A synergistic strategy for E2E+ESM2-driven protein a design and wet lab validation

Abstract

Protein A is widely used in the biopharmaceutical field, playing a key role in antibody purification. It also serves as an important tool for the research of other biomolecules. Therefore, Protein A design is critical for bioengineering and drug development. Although computational protein design has made progress in model building and functional prediction, current methods still face the following limitations: (1) the predictive accuracy of generative models needs improvement, particularly in matching structural and functional features; (2) the multidimensional screening process for generated proteins requires further optimization. To address these issues, a synergistic strategy for Protein A design and wet-lab validation based on E2E+ESM2 is proposed.

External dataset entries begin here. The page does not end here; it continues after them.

(** * skbio.sequence._nucleotide_sequence

    A shallow embedding of [NucleotideSequence] (complement,
    reverse complement, reverse-complement test) and of the motif
    detectors registered by the module, with the properties that the
    specification states about them. *)

From Stdlib Require Import ZArith Ascii String.
From stdpp Require Import gmap strings list sorting.

Local Open Scope string_scope.
Local Open Scope nat_scope.
Local Open Scope list_scope.

(** ** Python values and exceptions *)

(** The exceptions that the modelled code can raise.  [KeyError] carries
    the key that was looked up; [UnknownMotif] and [InvalidInput] are the
    error kinds that the specification names for the motif lookup and for
    the coercion of a comparison argument. *)
Inductive exception : Type :=
| KeyError (key : ascii)
| TypeError (message : string)
| UnknownMotif (name : string)
| InvalidInput (message : string).

(** Python's [LookupError] is the base class of [KeyError]; the
    specification puts [UnknownMotif] in the same class.  [TypeError] is
    not a [LookupError]. *)
Definition is_LookupError (e : exception) : bool :=
  match e with
  | KeyError _ | UnknownMotif _ => true
  | TypeError _ | InvalidInput _ => false
  end.

(** The symbol that an exception identifies, if any. *)
Definition offending_symbol (e : exception) : option ascii :=
  match e with
  | KeyError key => Some key
  | _ => None
  end.

(** A computation either returns a value or raises. *)
Inductive result (A : Type) : Type :=
| Ok (value : A)
| Raise (e : exception).
Arguments Ok {A} value.
Arguments Raise {A} e.

Global Instance result_ret : MRet result := λ A a, Ok a.
Global Instance result_bind : MBind result := λ A B k m,
  match m with
  | Ok a => k a
  | Raise e => Raise e
  end.

(** A list comprehension [[f x for x in l]]: the elements are evaluated
    in iteration order and the first exception ends the evaluation. *)
Fixpoint comprehension {A B : Type} (f : A → result B) (l : list A)
  : result (list B) :=
  match l with
  | [] => Ok []
  | x :: l' =>
      y ← f x ;
      ys ← comprehension f l';
      mret (y :: ys)
  end.

(** The objects that the class property [complement_map] evaluates to:
    a [dict] from symbols to symbols, as the property documents, or a
    [set], the kind of object in the body of the abstract property
    ([return set()]), for a class that supplies one. *)
Inductive pyobject : Type :=
| PyDict (d : gmap ascii ascii)
| PySet (s : gset ascii).

(** [obj[key]]: a dict raises [KeyError(key)] on a missing key; a set has
    no subscript operation and raises [TypeError]. *)
Definition getitem (obj : pyobject) (key : ascii) : result ascii :=
  match obj with
  | PyDict d =>
      match d !! key with
      | Some v => Ok v
      | None => Raise (KeyError key)
      end
  | PySet _ => Raise (TypeError "'set' object is not subscriptable")
  end.

(** The entry of a symbol in a complement map; a set has no entries. *)
Definition entry (obj : pyobject) (key : ascii) : option ascii :=
  match obj with
  | PyDict d => d !! key
  | PySet _ => None
  end.

(** ** The sequence container *)

(** A sequence class, as far as this module reads it: its name and the
    value of its class property [complement_map].  These are the
    concrete subclasses: [NucleotideSequence] itself is abstract (its
    [complement_map] is an abstract property) and has no instances. *)
Record SequenceClass : Type := {
  __name__ : string;
  complement_map : pyobject
}.

(** Modelled from the spec: the sequence container ([Sequence] and
    [IUPACSequence], which are not in this module).  A sequence is an
    immutable string of symbols with an identifier, a description and
    optional quality scores, one per symbol. *)
Record Sequence : Type := {
  type : SequenceClass;
  _string : string;
  id : string;
  description : string;
  quality : option (list Z)
}.

(** [len(self)] *)
Definition len (self : Sequence) : nat := String.length (_string self).

(** [iter(self)]: the symbols in forward order.  Each item is a
    sequence of length one in the code; [str(base)] is its symbol. *)
Definition iter (self : Sequence) : list ascii :=
  list_ascii_of_string (_string self).

(** [reversed(self)] *)
Definition reversed (self : Sequence) : list ascii := reverse (iter self).

(** [''.join(result)] for a list of one-symbol strings. *)
Definition join (symbols : list ascii) : string :=
  string_of_list_ascii symbols.

(** [self._has_quality()] *)
Definition _has_quality (self : Sequence) : bool :=
  match quality self with
  | Some _ => true
  | None => false
  end.

(** [self.quality[::-1]] *)
Definition quality_reversed (self : Sequence) : option (list Z) :=
  match quality self with
  | Some q => Some (reverse q)
  | None => None
  end.

(** Modelled from the spec: [self._to(sequence=..., quality=...)], the
    container's operation that rebuilds a sequence of the same variant
    with new symbols and quality; identifier and description are copied
    unchanged. *)
Definition _to (self : Sequence) (sequence : string)
    (quality : option (list Z)) : Sequence :=
  {| type := type self;
     _string := sequence;
     id := id self;
     description := description self;
     quality := quality |}.

(** ** NucleotideSequence *)

(** [NucleotideSequence.complement] *)
Definition complement (self : Sequence) (reverse : bool)
  : result Sequence :=
  let complement_map := complement_map (type self) in
  let seq_iterator := if reverse then reversed self else iter self in
  result ← comprehension (λ base, getitem complement_map base) seq_iterator;
  let quality :=
    if _has_quality self && reverse then quality_reversed self
    else quality self in
  Ok (_to self (join result) quality).

(** [NucleotideSequence.reverse_complement] *)
Definition reverse_complement (self : Sequence) : result Sequence :=
  complement self true.

Section IsReverseComplement.

(** The loosely typed second argument of [is_reverse_complement] and
    the container's coercion helper [_munge_to_sequence], which is not
    in this module: it returns a sequence or raises. *)
Variable Other : Type.
Variable _munge_to_sequence :
  Sequence → Other → string → result Sequence.

(** [NucleotideSequence.is_reverse_complement] *)
Definition is_reverse_complement (self : Sequence) (other : Other)
  : result bool :=
  other ← _munge_to_sequence self other "is_reverse_complement";
  if bool_decide (len self ≠ len other) then Ok false
  else
    rc ← reverse_complement self;
    Ok (bool_decide (_string rc = _string other)).

End IsReverseComplement.

(** Modelled from the spec: the complement map of the DNA variant, which
    is defined outside this module.  The specification gives the
    complement of ACGT under the standard DNA mapping as TGCA. *)
Definition dna_complement_map : gmap ascii ascii :=
  <["A"%char := "T"%char]> (<["C"%char := "G"%char]>
  (<["G"%char := "C"%char]> (<["T"%char := "A"%char]> ∅))).

Definition DNA : SequenceClass :=
  {| __name__ := "DNA"; complement_map := PyDict dna_complement_map |}.

(** The quality that [complement] hands to [_to]. *)
Definition complement_quality_of (self : Sequence) (reverse : bool)
  : option (list Z) :=
  if _has_quality self && reverse then quality_reversed self
  else quality self.

(** A coercion on which [is_reverse_complement] is exercised: a string
    becomes a sequence of the same class without quality. *)
Definition munge_string (self : Sequence) (other : string) (method : string)
  : result Sequence :=
  Ok {| type := type self; _string := other; id := ""; description := "";
        quality := None |}.

(** ** Motifs *)

(** A match span: the half-open range [[start, stop)] of positions of a
    Python [slice]. *)
Record slice : Type := Slice { start : nat; stop : nat }.

(** The regular expressions that this module builds, ["([%s]{%d,})"]:
    one group around at least [at_least] consecutive symbols of the
    character class [chars]. *)
Record regex : Type := ClassRun { chars : list ascii; at_least : nat }.

(** ["([chars]{%d,})" % min_length] *)
Definition class_run (chars : string) (min_length : nat) : regex :=
  ClassRun (list_ascii_of_string chars) min_length.

(** The number of leading symbols of [text] that are in the class. *)
Fixpoint run_length (chars text : list ascii) : nat :=
  match text with
  | c :: rest =>
      if bool_decide (c ∈ chars) then S (run_length chars rest) else 0
  | [] => 0
  end.

(** A match attempt of Python's [re] at the start of [text]: the
    quantifier is greedy, so the group takes all leading symbols of the
    class, and the attempt fails when there are fewer than [at_least]. *)
Definition match_here (re : regex) (text : list ascii) : option nat :=
  let k := run_length (chars re) text in
  if at_least re <=? k then Some k else None.

(** [re.finditer]: the non-overlapping matches from left to right.
    [pos] is the position of [text] in the scanned string.  An attempt
    is made at [pos]; after a failure the scan moves one symbol on, after
    a match it resumes where the match ended ([skip] counts the symbols
    of a match that remain to be passed over; after an empty match the
    scan moves one symbol on, as Python 3.7 and later do). *)
Fixpoint finditer_from (re : regex) (pos skip : nat) (text : list ascii)
    {struct text} : list slice :=
  match skip with
  | S skip' =>
      match text with
      | [] => []
      | _ :: rest => finditer_from re (S pos) skip' rest
      end
  | 0 =>
      match match_here re text with
      | Some k =>
          Slice pos (pos + k) ::
          match text with
          | [] => []
          | _ :: rest => finditer_from re (S pos) (pred k) rest
          end
      | None =>
          match text with
          | [] => []
          | _ :: rest => finditer_from re (S pos) 0 rest
          end
      end
  end.
(** Once a value incorporates a source tree, merging that tree into it
    again returns the same value and changes no object. *)
Lemma remerge_noop host lo s :
  wf_tree s = true → no_value_key s = true → is_node s = true →
  ∀ D v h fuel,
    standard h → defaults_at lo h → holds h s → merged D h v s → depth s < fuel →
    ∃ h', mergeDeep host fuel v (root s) (VRef lo) h = Ret v h' ∧ preserved h h'.
Proof.
  induction s as [x|l arr fields IH] using ht_ind'; intros Hwf Hnv Hnode; [discriminate|].
  intros D v h fuel Hstd Hdef Hh Hm Hfuel.
  destruct fuel as [|fuel]; [lia|].
  pose proof (holds_node _ _ _ _ Hh) as Hl.
  destruct (wf_tree_node _ _ _ Hwf) as [Hnd Hwfc].
  pose proof (no_value_key_node _ _ _ Hnv) as Hnvc.
  rewrite (mergeDeep_supplied _ _ _ _ _ _ Hdef). cbn [root].
  rewrite (isArray_node _ _ _ _ Hl).
  destruct arr.
  { apply merged_inv in Hm. destruct Hm as [->|[(E & _)|(E & _)]]; try discriminate.
    exists h. split; [|apply preserved_refl].
    destruct (negb _); reflexivity. }
  assert (Hplain : ∀ lt tb,
    h !! lt = Some (plain tb) → plookup (KStr fields_key) tb = None →
    ((∃ k c, (k, c) ∈ fields ∧ plookup (KStr k) tb = None ∧ inherited k = true) →
     has_null (HNode l false fields) = false) →
    (∀ k c, (k, c) ∈ fields →
       (plookup (KStr k) tb = None ∧ inherited k = true) ∨
       (∃ x, plookup (KStr k) tb = Some (data x) ∧ merged D h x c)) →
    ∃ h', try_catch
            (mergeTargetAndSource host fuel (mergeDeep host fuel) (VRef lt) (VRef l) (VRef lo))
            (λ _, throw merge_failure) h = Ret (VRef lt) h' ∧ preserved h h').
  { intros lt tb Hlt Hcf Hu Hc.
    destruct (forEach_invariant (preserved h)
                (merge_key host fuel (mergeDeep host fuel) (VRef lt) (VRef l) (VRef lo))
                (KStr <$> fields.*1) h (preserved_refl h)) as (g' & Hrun & Hp').
    - intros k g Hk Hp. destruct (node_key_inv _ _ Hk) as (s & c & -> & Hin).
      pose proof (standard_preserved _ _ Hstd Hp) as Hstd'.
      pose proof (defaults_preserved _ _ _ Hdef Hp) as Hdef'.
      pose proof (holds_kept _ _ _ Hh Hp) as Hh'.
      pose proof (preserved_lookup _ _ _ _ Hp Hlt) as Hlt'.
      pose proof (preserved_length _ _ Hp) as Hlen.
      destruct (Hc s c Hin) as [[Hno Hi]|(x & Hx & Hmc)].
      + destruct (merge_key_unsafe host fuel (mergeDeep host fuel) lo g l false fields s lt tb
                    Hstd' Hdef' Hh' Hwf Hnv Hlt' Hcf Hno Hi) as [_ Hrun].
        exists (g ++ [empty_object]). split.
        * apply Hrun; [|lia]. apply Hu. eauto.
        * eapply preserved_trans; [exact Hlen|exact Hp|apply preserved_app].
      + destruct (is_node c) eqn:Hc'.
        * rewrite (merge_key_own_node host fuel (mergeDeep host fuel) lo g l false fields s c
                     Hstd' Hdef' Hh' Hwf Hnv Hin lt tb Hlt' Hcf x Hx Hc').
          destruct (Hwfc s c Hin) as [_ Hwc]. destruct (Hnvc s c Hin) as [_ Hnc].
          pose proof (depth_child l false _ _ _ Hin) as Hd.
          destruct (IH s c Hin Hwc Hnc Hc' D x g fuel Hstd' Hdef'
                      (holds_child _ _ _ _ _ _ Hh' Hin) (merged_kept _ _ _ _ _ Hp Hmc))
            as (g1 & Hrec & Hp1); [lia|].
          exists g1. rewrite (bind_Ret _ _ _ _ _ Hrec).
          rewrite (store_default _ _ _ _ _ _ _ (defaults_preserved _ _ _ Hdef' Hp1)).
          split.
          -- eapply set_plain_same; [eapply preserved_lookup; [exact Hp1|exact Hlt']|exact Hx].
          -- eapply preserved_trans; [exact Hlen|exact Hp|exact Hp1].
        * assert (x = root c) as ->.
          { destruct c as [y|? ? ?]; [|discriminate]. eapply merged_leaf_inv, Hmc. }
          rewrite (merge_key_own_leaf host fuel (mergeDeep host fuel) lo g l false fields s c
                     Hstd' Hdef' Hh' Hwf Hin lt tb Hlt' Hcf (root c) Hx Hc').
          exists g. split; [|exact Hp].
          rewrite (pupdate_same _ _ _ Hx). rewrite list_insert_id by exact Hlt'. reflexivity.
    - exists g'. split; [|exact Hp']. unfold try_catch.
      rewrite (mergeTargetAndSource_node _ _ _ _ _ _ _ _ _ Hl).
      rewrite (bind_Ret _ _ _ _ _ Hrun). reflexivity. }
  apply merged_inv in Hm.
  destruct Hm as [->|[(_ & Hp & Hn & Hacc)|(_ & lt & tb & -> & Hlt & Hlt' & Hcf & Hu & Hc)]].
  - rewrite (isArray_node _ _ _ _ Hl). rewrite bool_decide_true by reflexivity. cbn [negb].
    apply (Hplain l (node_table fields)).
    + exact Hl.
    + eapply fields_key_absent, Hwf.
    + intros (k & c & Hin & Hno & _). rewrite (node_table_lookup _ _ _ Hnd Hin) in Hno.
      discriminate.
    + intros k c Hin. right. exists (root c). split; [apply node_table_lookup; assumption|].
      apply merged_alias.
  - rewrite (isArray_prim _ _ Hp). rewrite bool_decide_true by reflexivity. cbn [negb].
    exists h. split; [|apply preserved_refl]. unfold try_catch.
    rewrite (mergeTargetAndSource_node _ _ _ _ _ _ _ _ _ Hl).
    rewrite (bind_Ret _ _ _ tt h); [reflexivity|].
    apply forEach_same. intros k Hk. destruct (node_key_inv _ _ Hk) as (s & c & -> & Hin).
    rewrite (merge_key_prim host fuel (mergeDeep host fuel) lo h l false fields s c
               Hstd Hdef Hh Hwf Hin v Hp).
    rewrite (Hacc s c Hin). reflexivity.
  - rewrite (isArray_plain _ _ _ Hlt'). rewrite bool_decide_true by reflexivity. cbn [negb].
    apply (Hplain lt tb); assumption.
Qed.

(** *** Frames and the locations of a tree *)

Lemma frame_refl W h : frame W h h.
Proof. split; [lia|auto]. Qed.

Lemma frame_trans W h1 h2 h3 : frame W h1 h2 → frame W h2 h3 → frame W h1 h3.
Proof.
  intros [L1 F1] [L2 F2]. split; [lia|]. intros l Hl HW.
  rewrite F2 by (auto; lia). apply F1; assumption.
Qed.

Lemma frame_weaken W W' h h' : (∀ l, l ∈ W → l ∈ W') → frame W h h' → frame W' h h'.
Proof. intros HW [L F]. split; [exact L|]. intros l Hl Hn. apply F; auto. Qed.

Lemma frame_app W h ext : frame W h (h ++ ext).
Proof.
  split; [rewrite length_app; lia|]. intros l Hl _. apply lookup_app_l, Hl.
Qed.

Lemma frame_insert W h l o : l ∈ W → frame W h (<[l := o]> h).
Proof.
  intros HW. split; [rewrite length_insert; lia|]. intros l' Hl' Hn.
  apply list_lookup_insert_ne. intros ->. apply Hn, HW.
Qed.

Lemma frame_lookup W h h' l o : frame W h h' → l ∉ W → h !! l = Some o → h' !! l = Some o.
Proof.
  intros [_ F] Hn Hl. rewrite F; [exact Hl| |exact Hn]. eapply lookup_lt_Some, Hl.
Qed.

Lemma frame_standard W h h' :
  frame W h h' → (∀ l, l ∈ W → length realm ≤ l) → standard h → standard h'.
Proof.
  intros [L F] HW Hs l Hl. pose proof (standard_length _ Hs).
  rewrite F; [apply Hs, Hl|lia|]. intros Hin. apply HW in Hin. lia.
Qed.

Lemma frame_defaults W lo h h' :
  frame W h h' → (∀ l, l ∈ W → l < lo) → defaults_at lo h → defaults_at lo h'.
Proof.
  intros Hf HW (H0 & H1 & H2).
  assert (Hn : ∀ l, lo ≤ l → l ∉ W) by (intros l Hl Hin; apply HW in Hin; lia).
  repeat split; (eapply frame_lookup; [exact Hf|apply Hn; lia|assumption]).
Qed.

In the multidimensional screening process, this research introduces the innovative concept of feature distance. First, multiple Protein A-like sequences are synthesized using a generative model, and their tertiary structures are predicted using AlphaFold. Then, feature distances are calculated based on the ESM2 model, and multidimensional screening is performed by combining parameters such as skeleton distance and solubility. Finally, the functional performance of the selected synthetic proteins is validated through affinity testing. The experimental results show that the synthetic protein V2 exhibits excellent binding kinetics, with a $K_D$ value of 3.81±0.17E-10 M, close to the target Protein A. The balance between the association and dissociation rates indicates strong binding performance. This method improves the functional consistency and application potential of the generated proteins, providing a promising solution for protein design.